Andurá: Com um relaxamento corporal e a uma respiração adequada, você já está bem preparado para uma prática meditativa. A busca é alcançar o relaxamento da lógica, que demora em torno de 5-10min.

Osiris: as posturas do ioga podem diminuir as aflições mentais. Nunca vi ninguém meditar sem relaxar, é a primeira fase da meditação.

William: Sempre que estabeleci uma rotina de meditação/ioga obtive maior serenidade em meus comportamentos com os outros.

Abaixo reforço, propositadamente, essa questão do equilíbrio inato e perene na fala dos iogues para revelar suas lógicas com a homeostase-kaivalya:

Ganesh: O ioga lida com aquilo que é universal e eterno, que não muda.

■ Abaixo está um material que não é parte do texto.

(** * terminal-surfer: the simulation engine and the frame compositor

    A shallow embedding of [src/main.go]: the [game] aggregate, the per-tick
    [update] (the spec's Advance) and [render] with its row helpers.

    - Go's [int] is the 64-bit two's-complement integer: a [Z] with the
      wrap-around of every arithmetic operation written out ([wrap64]).
    - Go's [float64] is an interface ([Float64]) with two implementations:
      [IEEE.binary64], the kernel's IEEE 754 binary64 numbers, whose
      operations are the ones the compiled program executes, and
      [Exact.rational], the same expressions over exact rationals.  Everything
      that does not depend on rounding is proved once, for every
      implementation; the numeric laws are proved over [Exact.rational].
    - A run-time panic (index out of range, division by zero, a negative
      length passed to [make]) is an explicit [Panic] result.
    - [math/rand]'s global generator is a state [rng] threaded through the
      spawn functions. *)

From Stdlib Require Import ZArith QArith Qround Qminmax Lqa Floats Ascii String
  DecimalString.
From stdpp Require Import base tactics option list numbers.

Local Open Scope Z_scope.

(** ** Go's [int] *)

Definition minInt : Z := - 2 ^ 63.
Definition maxInt : Z := 2 ^ 63 - 1.

Definition wrap64 (z : Z) : Z := (z + 2 ^ 63) mod 2 ^ 64 - 2 ^ 63.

Os valores [do ioga são] universais e suas diferentes aplicações, bem como as formas de encontrar a felicidade e a liberdade que são inatas a nós mesmos. Filosofias vão e vem, como opiniões e teorias, mas a visão do ioga permanece.

Hermes: O ioga me dá a convicção, a certeza que estou no caminho certo. Algo ou alguém cuida de mim e de você. O ioga lhe dá estabilidade para perceber isso, você se apoia em você mesmo. E isso o liberta para se realizar no mundo.

Rudrá: O ioga ajuda a afirmar nosso propósito de vida, nosso dharma ter um propósito, um Dever a cumprir.

Shanti: O ioga me mostra que cada um de nós veio para fazer algo.

As ideias da harmonia eterna e divina e do relaxamento espiritual se complementam. Neste ponto, a iogue Shanti nos auxilia quando esclarece o processo do equilíbrio energético como o oposto ao estado deletério do estresse no ioga e iniciado com iogues renascentistas que revelamos no capítulo 1 e exposta anteriormente com as obras iogaterapêuticas de Hermógenes:

Shanti: A doença tem a ver com a sua história pessoal; tem um sentido. Se eu não praticasse o ioga seria obesa e depressiva [sic]. A doença é uma desarmonia da energia sutil. Os chackras desalinhados repercutem em doenças. A energia (prana) circula e a sua má circulação ocasiona em doenças. O ioga é uma forma de se conectar consigo mesmo. O ioga afina o corpo, que com a doença desafina, como um instrumento.

Como comentamos no terceiro capítulo, a história pessoal do Prof. Hermógenes com o ioga também ocorreu por meio de uma doença: a tuberculose. A partir daí, os seus ensinamentos ioguicos sincretizaram a doutrina ioguica, com a advinda do cristianismo popular brasileiro combinados com os benefícios terapêuticos do ioga para a saúde descobertos cientificamente. Foi o Prof. Hermógenes, como apresentei, que consolidou no Brasil o mote ioga-saúde-salvação e disseminou, por meio de suas obras, o ioga como terapia no Brasil.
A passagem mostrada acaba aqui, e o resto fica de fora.